● **Activity**
Please set down the entries below once more, exactly.

● **Data for review**

Lemma routeState_snoc l e : routeState (l ++ [e]) = noteRoute (routeState l) e.
Proof. apply foldl_snoc. Qed.
Lemma currentGeneration_snoc l e : currentGeneration (l ++ [e]) = match e with LConnected g => g | _ => currentGeneration l end.
Proof. unfold currentGeneration. by rewrite foldl_snoc. Qed.
Lemma justified_snoc l e : justified l → justifiedSend l e → justified (l ++ [e]).
Proof.
  intros Hl He before e' after Heq. destruct after as [|x after _] using rev_ind.
  - apply app_inj_tail in Heq as [-> ->]. done.
  - rewrite app_comm_cons, app_assoc in Heq. apply app_inj_tail in Heq as [-> _]. by eapply Hl.
Qed.

Section Routing.
Context {E : LegacyEnv}.

(** Events that neither send to a battle nor begin a connection. *)
Definition quiet (e : legacyEvent) : Prop := match e with LSentBattle _ _ _ _ | LConnected _ => False | _ => True end.
Record routed (w : lworld) : Prop := {
  rt_routes : ∀ s, lwSession w = Some s → snRoutes s = routesOf (lwLog w);
  rt_generation : ∀ s, lwSession w = Some s → snGeneration s = currentGeneration (lwLog w);
  rt_sends : justified (lwLog w);
  rt_queued : ∀ s, lwSession w = Some s → Forall (λ b, baGeneration b = snGeneration s) (snOutputs s);
  rt_output : ∀ s o, lwSession w = Some s → lwOutput w = Some o → gsGeneration o = snGeneration s
}.
(** What a step may do apart from the routes: log quiet events, and queue frames. *)
Record silent (w w' : lworld) : Prop := {
  si_log : ∃ l, lwLog w' = lwLog w ++ l ∧ Forall quiet l;
  si_output : lwOutput w' = lwOutput w;
  si_session : match lwSession w with
               | None => lwSession w' = None
               | Some s => ∃ s', lwSession w' = Some s' ∧ snGeneration s' = snGeneration s ∧ snOutputs s' = snOutputs s
               end
}.
Lemma silent_refl w : silent w w.
Proof. split; [exists []; by rewrite app_nil_r|done|]. destruct (lwSession w) as [s|]; [by exists s|done]. Qed.
Lemma silent_trans w1 w2 w3 : silent w1 w2 → silent w2 w3 → silent w1 w3.
Proof.
  intros [(l1 & Hl1 & H1) Ho1 Hs1] [(l2 & Hl2 & H2) Ho2 Hs2]. split.
  - exists (l1 ++ l2). rewrite Hl2, Hl1, app_assoc. split; [done|]. by apply Forall_app.
  - congruence.
  - destruct (lwSession w1) as [s1|].
    + destruct Hs1 as (s2 & Hs & Hg & Hout). rewrite Hs in Hs2. destruct Hs2 as (s3 & -> & Hg' & Hout'). exists s3. split_and!; congruence.
    + by rewrite Hs1 in Hs2.
Qed.
Lemma justified_quiet l l' : justified l → Forall quiet l' → justified (l ++ l').
Proof.
  intros Hl. induction l' as [|e l' IH] using rev_ind; intros Hq; [by rewrite app_nil_r|]. apply Forall_app in Hq as [Hq He]. apply Forall_inv in He.
  rewrite app_assoc. apply justified_snoc; [by apply IH|]. destruct e; first [exact I|by destruct He].
Qed.
Lemma generation_quiet l l' : Forall quiet l' → currentGeneration (l ++ l') = currentGeneration l.
Proof.
  induction l' as [|e l' IH] using rev_ind; intros Hq; [by rewrite app_nil_r|]. apply Forall_app in Hq as [Hq He]. apply Forall_inv in He.
  rewrite app_assoc, currentGeneration_snoc. destruct e; first [by destruct He|by apply IH].
Qed.
Lemma routed_silent w w' : routed w → silent w w' → (∀ s', lwSession w' = Some s' → snRoutes s' = routesOf (lwLog w')) → routed w'.
Proof.
  intros [Hr Hg Hj Hq Ho] [(l & Hl & Hquiet) Hout Hs] Hroutes. assert (∀ s', lwSession w' = Some s' → ∃ s, lwSession w = Some s ∧ snGeneration s' = snGeneration s ∧ snOutputs s' = snOutputs s) as Hback.
  { intros s' Hs'. destruct (lwSession w) as [s|]; [|congruence]. destruct Hs as (s2 & Hs2 & ? & ?). exists s. split; [done|]. rewrite Hs' in Hs2. injection Hs2 as ->. done. }
  split; [done| | | |].
  - intros s' Hs'. destruct (Hback s' Hs') as (s & H1 & -> & _). rewrite Hl, generation_quiet by done. by apply Hg.
  - rewrite Hl. by apply justified_quiet.
  - intros s' Hs'. destruct (Hback s' Hs') as (s & H1 & -> & ->). by apply Hq.
  - intros s' o Hs' Ho'. destruct (Hback s' Hs') as (s & H1 & -> & _). rewrite Hout in Ho'. by apply Ho.
Qed.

● **Completed task**
Lemma routeState_snoc l e : routeState (l ++ [e]) = noteRoute (routeState l) e.
Proof. apply foldl_snoc. Qed.
Lemma currentGeneration_snoc l e : currentGeneration (l ++ [e]) = match e with LConnected g => g | _ => currentGeneration l end.
Proof. unfold currentGeneration. by rewrite foldl_snoc. Qed.
Lemma justified_snoc l e : justified l → justifiedSend l e → justified (l ++ [e]).
Proof.
  intros Hl He before e' after Heq. destruct after as [|x after _] using rev_ind.
  - apply app_inj_tail in Heq as [-> ->]. done.
  - rewrite app_comm_cons, app_assoc in Heq. apply app_inj_tail in Heq as [-> _]. by eapply Hl.
Qed.

Section Routing.
Context {E : LegacyEnv}.

(** Events that neither send to a battle nor begin a connection. *)
Definition quiet (e : legacyEvent) : Prop := match e with LSentBattle _ _ _ _ | LConnected _ => False | _ => True end.
Record routed (w : lworld) : Prop := {
  rt_routes : ∀ s, lwSession w = Some s → snRoutes s = routesOf (lwLog w);
  rt_generation : ∀ s, lwSession w = Some s → snGeneration s = currentGeneration (lwLog w);
  rt_sends : justified (lwLog w);
  rt_queued : ∀ s, lwSession w = Some s → Forall (λ b, baGeneration b = snGeneration s) (snOutputs s);
  rt_output : ∀ s o, lwSession w = Some s → lwOutput w = Some o → gsGeneration o = snGeneration s
}.
(** What a step may do apart from the routes: log quiet events, and queue frames. *)
Record silent (w w' : lworld) : Prop := {
  si_log : ∃ l, lwLog w' = lwLog w ++ l ∧ Forall quiet l;
  si_output : lwOutput w' = lwOutput w;
  si_session : match lwSession w with
               | None => lwSession w' = None
               | Some s => ∃ s', lwSession w' = Some s' ∧ snGeneration s' = snGeneration s ∧ snOutputs s' = snOutputs s
               end
}.
Lemma silent_refl w : silent w w.
Proof. split; [exists []; by rewrite app_nil_r|done|]. destruct (lwSession w) as [s|]; [by exists s|done]. Qed.
Lemma silent_trans w1 w2 w3 : silent w1 w2 → silent w2 w3 → silent w1 w3.
Proof.
  intros [(l1 & Hl1 & H1) Ho1 Hs1] [(l2 & Hl2 & H2) Ho2 Hs2]. split.
  - exists (l1 ++ l2). rewrite Hl2, Hl1, app_assoc. split; [done|]. by apply Forall_app.
  - congruence.
  - destruct (lwSession w1) as [s1|].
    + destruct Hs1 as (s2 & Hs & Hg & Hout). rewrite Hs in Hs2. destruct Hs2 as (s3 & -> & Hg' & Hout'). exists s3. split_and!; congruence.
    + by rewrite Hs1 in Hs2.
Qed.
Lemma justified_quiet l l' : justified l → Forall quiet l' → justified (l ++ l').
Proof.
  intros Hl. induction l' as [|e l' IH] using rev_ind; intros Hq; [by rewrite app_nil_r|]. apply Forall_app in Hq as [Hq He]. apply Forall_inv in He.
  rewrite app_assoc. apply justified_snoc; [by apply IH|]. destruct e; first [exact I|by destruct He].
Qed.
Lemma generation_quiet l l' : Forall quiet l' → currentGeneration (l ++ l') = currentGeneration l.
Proof.
  induction l' as [|e l' IH] using rev_ind; intros Hq; [by rewrite app_nil_r|]. apply Forall_app in Hq as [Hq He]. apply Forall_inv in He.
  rewrite app_assoc, currentGeneration_snoc. destruct e; first [by destruct He|by apply IH].
Qed.
Lemma routed_silent w w' : routed w → silent w w' → (∀ s', lwSession w' = Some s' → snRoutes s' = routesOf (lwLog w')) → routed w'.
Proof.
  intros [Hr Hg Hj Hq Ho] [(l & Hl & Hquiet) Hout Hs] Hroutes. assert (∀ s', lwSession w' = Some s' → ∃ s, lwSession w = Some s ∧ snGeneration s' = snGeneration s ∧ snOutputs s' = snOutputs s) as Hback.
  { intros s' Hs'. destruct (lwSession w) as [s|]; [|congruence]. destruct Hs as (s2 & Hs2 & ? & ?). exists s. split; [done|]. rewrite Hs' in Hs2. injection Hs2 as ->. done. }
  split; [done| | | |].
  - intros s' Hs'. destruct (Hback s' Hs') as (s & H1 & -> & _). rewrite Hl, generation_quiet by done. by apply Hg.
  - rewrite Hl. by apply justified_quiet.
  - intros s' Hs'. destruct (Hback s' Hs') as (s & H1 & -> & ->). by apply Hq.
  - intros s' o Hs' Ho'. destruct (Hback s' Hs') as (s & H1 & -> & _). rewrite Hout in Ho'. by apply Ho.
Qed.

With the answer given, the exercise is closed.